DATA TO PROCESS section start
Definition ht_file_dump_listener_register (t : HT_Timeline) (filename : list Z) (buffer_size : Z)
    : ST (io_state E) (HT_ErrorCode * option HT_FileDumpListener) :=
  '(err, listener) ← ht_file_dump_listener_create filename buffer_size;
  match listener with
  | None => mret (err, None)
  | Some l =>
      err ← zoom (ht_timeline_register_listener_full t at_callback (fd_self l) at_destroy);
      if decide (err <> HT_ERR_OK) then ht_file_dump_listener_destroy (Some l);; mret (err, None)
      else mret (err, Some l)
  end.

(** ** What the listener promises

    [content] is in the buffer, [written] in the file [name]. *)
Record fd_rep w l (name : list Z) (content written : list memval) : Prop := {
  fr_buf : lb_rep (fd_buffer l) content;
  fr_file : p_file l <> NULL;
  fr_open : opened w !! p_file l = Some name;
  fr_disk : exists ch, disk w !! name = Some ch /\ concat ch = written;
  fr_mutex : mutexes (io_sys w) !! fd_mtx l = Some false
}.

Record same_listener l l' : Prop := {
  sl_self : fd_self l' = fd_self l;
  sl_file : p_file l' = p_file l;
  sl_mtx : fd_mtx l' = fd_mtx l;
  sl_data : lb_data (fd_buffer l') = lb_data (fd_buffer l);
  sl_max : max_size (fd_buffer l') = max_size (fd_buffer l)
}.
DATA TO PROCESS section end
TASK DESCRIPTION -
Write down how many lines above contain the string "filename", and nothing besides.

SOLUTION -
2